Establish your farming business framework. Obtain written zoning approval for your home farming business. Select a business structure with a Certified Public Accountant experienced with small farms and agricultural businesses. Consult with a commercial insurance agent about your insurance needs. Visit your city or county clerk’s office for a business license and inquire about other required permits. Ask your state Department of Revenue if sales taxes apply to your farming business.

Study North Carolina agricultural laws that influence production and marketing of many farm commodities. The North Carolina Department of Agriculture and Consumer Services enforces laws related to the plant industry and pesticides, as well as poultry and meat inspection. Food laws may also apply to your farming operation.

Select your products and markets. In 2010, adopted an approach that differs from past large-scale farming operations. Rural-focused "Grit" magazine noted that many newer farmers grow several crops on fewer acres. These farmers cultivate non-traditional crops such as florist flowers and raise livestock such as grass-fed cattle in high demand in metropolitan areas. Select crops or livestock that should thrive on your topography and soil, and have clearly-defined regional markets.

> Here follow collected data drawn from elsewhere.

(** ** Sessions *)

(** A new station entry, zeroed and initialised ([rtw_alloc_stainfo]). *)
Definition rtw_alloc_stainfo (c : recv_reorder_ctrl) : recv_reorder_ctrl :=
  mk_reorder false 0xffff 64 RX_AMPDU_SIZE_INVALID [] false false false false.

(** Joining a network ([rtw_joinbss_update_stainfo]): the queue stays. *)
Definition rtw_joinbss_update_stainfo (s : reorder_st) : reorder_st :=
  on_ctrl (fun c => set_ampdu_size RX_AMPDU_SIZE_INVALID
    (mk_reorder false 0xffff 64 (ampdu_size c) (pending_recvframe_queue c) (reordering_ctrl_timer c)
       (bReorderWaiting c) false (rec_reorder_wow c))) s.

(** The station entry goes away ([rtw_free_stainfo]). *)
Definition rtw_free_stainfo (s : reorder_st) : reorder_st :=
  on_ctrl (fun c => set_pending [] (set_timer false (set_ack_or_timeout false c))) s.

(** The answer to an ADDBA request. *)
Definition add_ba_rsp_hdl (status size : Z) (s : reorder_st) : reorder_st :=
  let s := on_ctrl (set_ack_or_timeout true) s in
  if status =? 0 then on_ctrl (fun c => set_ampdu_size size (set_enable true c)) s
  else if status =? 37 then on_ctrl (set_enable false) s
  else s.

(** A DELBA of the originator ([OnAction_back]). *)
Definition delba_received (s : reorder_st) : reorder_st :=
  on_ctrl (fun c => set_ampdu_size RX_AMPDU_SIZE_INVALID (set_enable false c)) s.

(** A block acknowledgement request; [ctl] is the 16-bit sequence control. *)
Definition rtw_process_bar_frame (ctl : Z) (s : reorder_st) : reorder_st :=
  on_ctrl (set_indicate_seq (ctl .>> 4)) s.

(** Resuming from wake-on-WLAN ([rtw_hal_wow_disable]). *)
Definition wow_resumed (s : reorder_st) : reorder_st := on_ctrl (set_wow true) s.

Inductive reorder_event :=
  | RxFrame (f : recv_frame) | Timeout (cannot_run : bool) | Joined
  | Reassigned   (* the station entry is freed and allocated again *)
  | AddBaRsp (status size : Z) | DelBa | Bar (ctl : Z) | WowResumed.

Definition reorder_step (e : reorder_event) (s : reorder_st) : reorder_st :=
  match e with
  | RxFrame f => (recv_func_posthandle f s).2
  | Timeout cannot_run =>
      if reordering_ctrl_timer (ctrl s) then rtw_reordering_ctrl_timeout_handler cannot_run s else s
  | Joined => rtw_joinbss_update_stainfo s
  | Reassigned => on_ctrl rtw_alloc_stainfo (rtw_free_stainfo s)
  | AddBaRsp status size => add_ba_rsp_hdl status size s
  | DelBa => delba_received s
  | Bar ctl => rtw_process_bar_frame ctl s
  | WowResumed => wow_resumed s
  end.

Definition reorder_run (es : list reorder_event) (s : reorder_st) : reorder_st :=
  foldl (fun s e => reorder_step e s) s es.

(** * Sequence numbers *)

(** The signed distance from [a] to [b] on the circle of 4096 numbers. *)
Definition sdist (a b : Z) : Z := (b - a + 2048) mod 4096 - 2048.

Lemma sdist_range a b : -2048 <= sdist a b < 2048.
Proof. unfold sdist. pose proof (Z.mod_pos_bound (b - a + 2048) 4096). lia. Qed.

Lemma land_fff x : x .& 0xFFF = x mod 4096.
Proof. change 0xFFF with (Z.ones 12). by rewrite Z.land_ones. Qed.

Lemma truthy_bit x : truthy (x .& 0x800) = Z.testbit x 11.
Proof.
  unfold truthy. destruct (Z.testbit x 11) eqn:E.
  - destruct (Z.eqb_spec (x .& 0x800) 0) as [H|]; [|done].
    apply (f_equal (fun y => Z.testbit y 11)) in H. rewrite Z.land_spec, E in H. discriminate H.
  - assert (H : x .& 0x800 = 0).
    { apply Z.bits_inj'. intros n Hn. rewrite Z.land_spec, Z.bits_0. change 0x800 with (2 ^ 11).
      rewrite Z.pow2_bits_eqb by done. destruct (Z.eqb_spec 11 n) as [<-|]; [by rewrite E|apply andb_false_r]. }
    by rewrite H.
Qed.

(** [SN_LESS] is the sign of the distance, whatever multiples of 4096 are added. *)
Lemma SN_LESS_sdist a b : SN_LESS a b = (0 <? sdist a b) || (sdist a b =? -2048).
Proof.
  unfold SN_LESS, sdist. rewrite truthy_bit, Z.testbit_odd, Z.shiftr_div_pow2 by done. change (2 ^ 11) with 2048.
  set (x := a - b). replace (b - a + 2048) with (2048 - x) by (unfold x; lia). clearbody x.
  pose proof (Z.div_mod x 2048 ltac:(lia)) as D. pose proof (Z.mod_pos_bound x 2048 ltac:(lia)) as M.
  set (r := x mod 2048) in *. set (q := x / 2048) in *. clearbody q r.
  destruct (Z.odd q) eqn:O.
  - apply Z.odd_spec in O as [k ->]. replace (2048 - x) with (- r + (- k) * 4096) by lia.
    rewrite Z.mod_add by lia. destruct (Z.eq_dec r 0) as [->|].
    + done.
    + replace (- r) with (4096 - r + -1 * 4096) by lia. rewrite Z.mod_add, Z.mod_small by lia. lia.
  - assert (E : Z.even q = true) by (rewrite <- Z.negb_odd, O; done). apply Z.even_spec in E as [k ->].
    replace (2048 - x) with (2048 - r + (- k) * 4096) by lia. rewrite Z.mod_add by lia.
    rewrite Z.mod_small by lia. lia.
Qed.

(** On numbers at most half the circle apart it is [<], and equality is equality. *)
Lemma SN_LESS_near m n : -2048 < n - m <= 2048 -> SN_LESS (m mod 4096) (n mod 4096) = (m <? n).
Proof.
  intros H. rewrite SN_LESS_sdist.
  assert (E : sdist (m mod 4096) (n mod 4096) = if n - m =? 2048 then -2048 else n - m).
  { unfold sdist. replace (n mod 4096 - m mod 4096 + 2048) with (n - m + 2048 + (m / 4096 - n / 4096) * 4096)
      by (pose proof (Z.div_mod m 4096); pose proof (Z.div_mod n 4096); lia).
    rewrite Z.mod_add by lia. destruct (Z.eqb_spec (n - m) 2048) as [->|]; [done|].
    rewrite Z.mod_small by lia. lia. }
  rewrite E. destruct (Z.eqb_spec (n - m) 2048), (Z.ltb_spec m n); lia.
Qed.

Lemma SN_EQUAL_near m n : -4096 < n - m < 4096 -> SN_EQUAL (m mod 4096) (n mod 4096) = (m =? n).
Proof.
  intros H. unfold SN_EQUAL. pose proof (Z.div_mod m 4096). pose proof (Z.div_mod n 4096).
  destruct (Z.eqb_spec m n) as [->|N]; [apply Z.eqb_refl|]. apply Z.eqb_neq. lia.
Qed.

Lemma seq_succ W : (W mod 4096 + 1) .& 0xFFF = (W + 1) mod 4096.
Proof. by rewrite land_fff, Z.add_mod_idemp_l. Qed.

(** * The ideal receiver

    It numbers the frames without wrapping. Its state is the number [W] it waits for and
    the frames it holds, by increasing number. *)

Abbreviation numbered := (list (Z * recv_frame)).

(** The frames below the new start [W'] leave, in order; [W'] is the first number from
    [W] on that is not there. *)
Inductive release (W : Z) (buf : numbered) : Z -> numbered -> numbered -> Prop :=
  release_intro W' out rest :
    buf = out ++ rest -> W <= W' ->
    Forall (fun p => p.1 < W') out -> Forall (fun p => W' < p.1) rest ->
    (forall k, W <= k < W' -> k ∈ out.*1) -> release W buf W' out rest.

(** The frame numbered [N] arrives at a receiver with a window of [w] numbers: too old or
    held already, it is dropped; otherwise it is put in its place and the window moves so
    as to contain it. *)
Inductive ideal_rx (w : Z) (N : Z) (f : recv_frame) (W : Z) (buf : numbered) : Z -> Z -> numbered -> numbered -> Prop :=
  | ideal_drop : N < W \/ N ∈ buf.*1 -> ideal_rx w N f W buf _FAIL W [] buf
  | ideal_accept b1 b2 W' out rest :
      W <= N -> buf = b1 ++ b2 -> Forall (fun p => p.1 < N) b1 -> Forall (fun p => N < p.1) b2 ->
      release (Z.max W (N + 1 - w)) (b1 ++ (N, f) :: b2) W' out rest ->
      ideal_rx w N f W buf RTW_RX_HANDLED W' out rest.

(** The timer of a receiver that holds frames: it stops waiting for what precedes the
    first one. *)
Inductive ideal_timeout (buf : numbered) : Z -> numbered -> numbered -> Prop :=
  ideal_forced n f buf' W' out rest :
    buf = (n, f) :: buf' -> release n buf W' out rest -> ideal_timeout buf W' out rest.

(** The code in a session: the sequence numbers are the numbers modulo 4096. *)
Record tracks (w : Z) (s : reorder_st) (W : Z) (buf : numbered) : Prop := mk_tracks {
  tracks_enable : enable (ctrl s) = true;
  tracks_flags : rec_ack_or_timeout (ctrl s) = false /\ rec_reorder_wow (ctrl s) = false;
  tracks_wsize : wsize_b (ctrl s) = w /\ 1 <= w < 256;
  tracks_start : indicate_seq (ctrl s) = W mod 4096;
  tracks_queue : pending_recvframe_queue (ctrl s) = buf.*2;
  tracks_numbers : Forall (fun p => seq_num p.2 = p.1 mod 4096) buf;
  tracks_sorted : StronglySorted Z.lt buf.*1;
  tracks_window : Forall (fun p => W < p.1 < W + w) buf
}.

(** ** The loop over the queue *)

Definition count_failed (out : numbered) (p : recv_priv) : recv_priv :=
  foldl (fun p f => if mpdu_ok f then p else count_drop p) p out.*2.

Lemma indicate_loop_release buf s W :
  indicate_seq (ctrl s) = W mod 4096 ->
  Forall (fun p => seq_num p.2 = p.1 mod 4096) buf -> StronglySorted Z.lt buf.*1 ->
  Forall (fun p => W - 2048 < p.1 <= W + 2048) buf ->
  exists W' out rest,
    indicate_loop buf.*2 s = (match rest with [] => false | _ => true end,
      mk_st (set_pending rest.*2 (set_indicate_seq (W' mod 4096) (ctrl s)))
        (count_failed out (priv s)) (indicated s ++ out.*2)) /\
    release W buf W' out rest.
Proof.
  revert s W. induction buf as [|[n f] buf IH]; intros s W Hi Hn Hs Hw.
  - exists W, [], []. cbn. rewrite app_nil_r. split.
    + destruct s as [c p i]. unfold on_ctrl. cbn in *. by rewrite <- Hi; destruct c.
    + apply release_intro; [done|lia|done|done|lia].
  - apply Forall_cons in Hn as [Hf Hn]. apply Forall_cons in Hw as [Hwn Hw]. cbn in Hf, Hwn.
    cbn [fmap list_fmap] in Hs. apply StronglySorted_inv in Hs as [Hs Hlt]. rewrite Forall_fmap in Hlt.
    cbn [fmap list_fmap indicate_loop]. change ((n, f).2) with f.
    rewrite Hf, Hi, SN_LESS_near by lia. destruct (Z.ltb_spec W n) as [L|L]; cbn [negb].
    + exists W, [], ((n, f) :: buf). split.
      * cbn. rewrite app_nil_r. destruct s as [c p i]. unfold on_ctrl. cbn in *. by rewrite <- Hi; destruct c.
      * apply release_intro; [done|lia|done| |lia]. apply Forall_cons. split; [done|].
        eapply Forall_impl; [exact Hlt|]. intros p. cbn. lia.
    + rewrite SN_EQUAL_near by lia.
      set (W1 := if W =? n then W + 1 else W).
      assert (H1 : W <= W1 /\ n < W1 /\ (forall k, W <= k < W1 -> k = n))
        by (unfold W1; destruct (Z.eqb_spec W n); repeat split; intros; lia).
      edestruct (IH (mk_st (set_indicate_seq (W1 mod 4096) (ctrl s)) (if mpdu_ok f then priv s else count_drop (priv s))
        (indicated s ++ [f])) W1) as (W' & out & rest & E & R); [done|done|done| |].
      { rewrite Forall_forall in *. intros p Hp. specialize (Hw p Hp). specialize (Hlt p Hp). cbn in *.
        unfold W1. destruct (Z.eqb_spec W n); lia. }
      inversion R as [? ? ? Eb HW Ho Hr Hk]; subst.
      exists W', ((n, f) :: out), rest. split.
      * replace (indicate_loop _ _) with (indicate_loop (out ++ rest).*2
          (mk_st (set_indicate_seq (W1 mod 4096) (ctrl s)) (if mpdu_ok f then priv s else count_drop (priv s)) (indicated s ++ [f]))).
        { rewrite E. cbn. by rewrite <- app_assoc. }
        f_equal. unfold W1, on_ctrl, on_priv. rewrite seq_succ.
        destruct s as [c p i]. destruct (W =? n), (mpdu_ok f); cbn in *; rewrite <- ?Hi; by destruct c.
      * apply release_intro; [done|lia| |done|].
        -- apply Forall_cons. split; [cbn; lia|done].
        -- intros k Hkk. cbn. apply elem_of_cons. destruct (Z.le_gt_cases W1 k); [right; apply Hk; lia|].
           left. apply H1. lia.
Qed.

(** ** The insertion *)

Lemma enqueue_inserts f N buf :
  seq_num f = N mod 4096 -> Forall (fun p => seq_num p.2 = p.1 mod 4096) buf -> StronglySorted Z.lt buf.*1 ->
  Forall (fun p => -2048 <= p.1 - N < 2048) buf ->
  if decide (N ∈ buf.*1) then enqueue_frame f buf.*2 = None
  else exists b1 b2, buf = b1 ++ b2 /\ Forall (fun p => p.1 < N) b1 /\ Forall (fun p => N < p.1) b2 /\
    enqueue_frame f buf.*2 = Some (b1 ++ (N, f) :: b2).*2.
Proof.
  intros Hf. induction buf as [|[n g] buf IH]; intros Hn Hs Hw.
  { rewrite decide_False by (cbn; set_solver). by exists [], []. }
  apply Forall_cons in Hn as [Hg Hn]. apply Forall_cons in Hw as [Hwn Hw]. cbn in Hg, Hwn.
  cbn [fmap list_fmap] in Hs. apply StronglySorted_inv in Hs as [Hs Hlt].
  rewrite !fmap_cons. cbn [enqueue_frame]. change ((n, g).2) with g. change ((n, g).1) with n.
  rewrite Hf, Hg, SN_LESS_near, SN_EQUAL_near by lia. specialize (IH Hn Hs Hw).
  destruct (Z.ltb_spec n N).
  - destruct (decide (N ∈ buf.*1)) as [I|I].
    + rewrite decide_True by set_solver. by rewrite IH.
    + rewrite decide_False by (rewrite not_elem_of_cons; split; [lia|done]).
      destruct IH as (b1 & b2 & -> & H1 & H2 & E). exists ((n, g) :: b1), b2.
      split; [done|]. split; [by apply Forall_cons|]. split; [done|].
      by rewrite E, !fmap_app, !fmap_cons.
  - destruct (Z.eqb_spec n N) as [->|].
    + by rewrite decide_True by set_solver.
    + rewrite decide_False.
      * exists [], ((n, g) :: buf). split; [done|]. split; [done|]. split; [|done].
        apply Forall_cons. split; [cbn; lia|]. rewrite Forall_fmap in Hlt. eapply Forall_impl; [exact Hlt|].
        intros p. cbn. lia.
      * rewrite not_elem_of_cons. split; [done|]. intros I. rewrite Forall_forall in Hlt. specialize (Hlt _ I). cbn in Hlt. lia.
Qed.

(** ** The check of the window *)

Lemma check_window s W w N :
  indicate_seq (ctrl s) = W mod 4096 -> wsize_b (ctrl s) = w -> 1 <= w < 256 -> -2048 <= N - W < 2048 ->
  exists p', check_indicate_seq (N mod 4096) s =
    if N <? W then (false, s)
    else (true, mk_st (set_indicate_seq ((if N =? W then W + 1 else Z.max W (N + 1 - w)) mod 4096) (ctrl s)) p' (indicated s)).
Proof.
  intros Hi Hw Hw1 HN. unfold check_indicate_seq. rewrite Hi.
  pose proof (Z.mod_pos_bound W 4096 ltac:(lia)). pose proof (Z.mod_pos_bound N 4096 ltac:(lia)).
  destruct (Z.eqb_spec (W mod 4096) 0xFFFF); [lia|]. cbn zeta. rewrite Hi, Hw, SN_LESS_near by lia.
  destruct (Z.ltb_spec N W); [by exists (priv s)|]. rewrite SN_EQUAL_near by lia.
  destruct (Z.eqb_spec N W). { exists (priv s). unfold on_ctrl. by rewrite seq_succ. }
  replace ((W mod 4096 + w - 1) .& 0xFFF) with ((W + w - 1) mod 4096)
    by (rewrite land_fff; replace (W mod 4096 + w - 1) with (W mod 4096 + (w - 1)) by lia;
        rewrite Z.add_mod_idemp_l by lia; f_equal; lia).
  rewrite SN_LESS_near by lia. destruct (Z.ltb_spec (W + w - 1) N).
  - exists (count_shift (priv s)). rewrite Z.max_r by lia. unfold on_priv, on_ctrl. cbn [ctrl priv indicated].
    do 2 f_equal. f_equal.
    assert (E : (N + 1 - w) mod 4096 = if w - 1 <=? N mod 4096 then N mod 4096 + 1 - w else 4096 - w + (N mod 4096 + 1)).
    { pose proof (Z.div_mod N 4096 ltac:(lia)). destruct (Z.leb_spec (w - 1) (N mod 4096)).
      - symmetry. apply Z.mod_unique with (N / 4096); lia.
      - symmetry. apply Z.mod_unique with (N / 4096 - 1); lia. }
    rewrite E. destruct (Z.leb_spec (w - 1) (N mod 4096)); rewrite u16_small; lia.
  - exists (priv s). rewrite Z.max_l by lia. rewrite <- Hi. by destruct s as [[] ? ?].
Qed.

Develop a farming business plan that provides a template for your farm’s operation. For example, state the crops or livestock you plan to produce, along with projected income and expense levels. Include a multi-year plan that includes crop rotation and expansion potential. Include marketing ideas for all products. Consult with your accountant if necessary.

Explore funding sources and programs. Study your business plan to determine the financial resources your farm requires. Consult with a farm-focused regional bank about a financing program. The United States Department of Agriculture has compiled a comprehensive resource guide that prepares new farmers for business startup. Besides funding source information, you’ll find technical assistance, networking and community program resources.

Purchase farming equipment and supplies. Your farm’s crop choices dictate the equipment and supplies you need. If you plant small amounts of specialty herbs, for example, tillers and hand gardening tools are likely sufficient. Conversely, if you cultivate several acres of vegetables, you need equipment to make the process less labor-intensive. Compile a list of needed equipment and supplies by consulting equipment dealers and visiting farm supply stores.

Cultivate your first farming crop. Study weather, soil and irrigation requirements. Plant seeds, or seedlings, according to the supplier’s instructions. Consult with your Extension Service office for expert advice and additional resources.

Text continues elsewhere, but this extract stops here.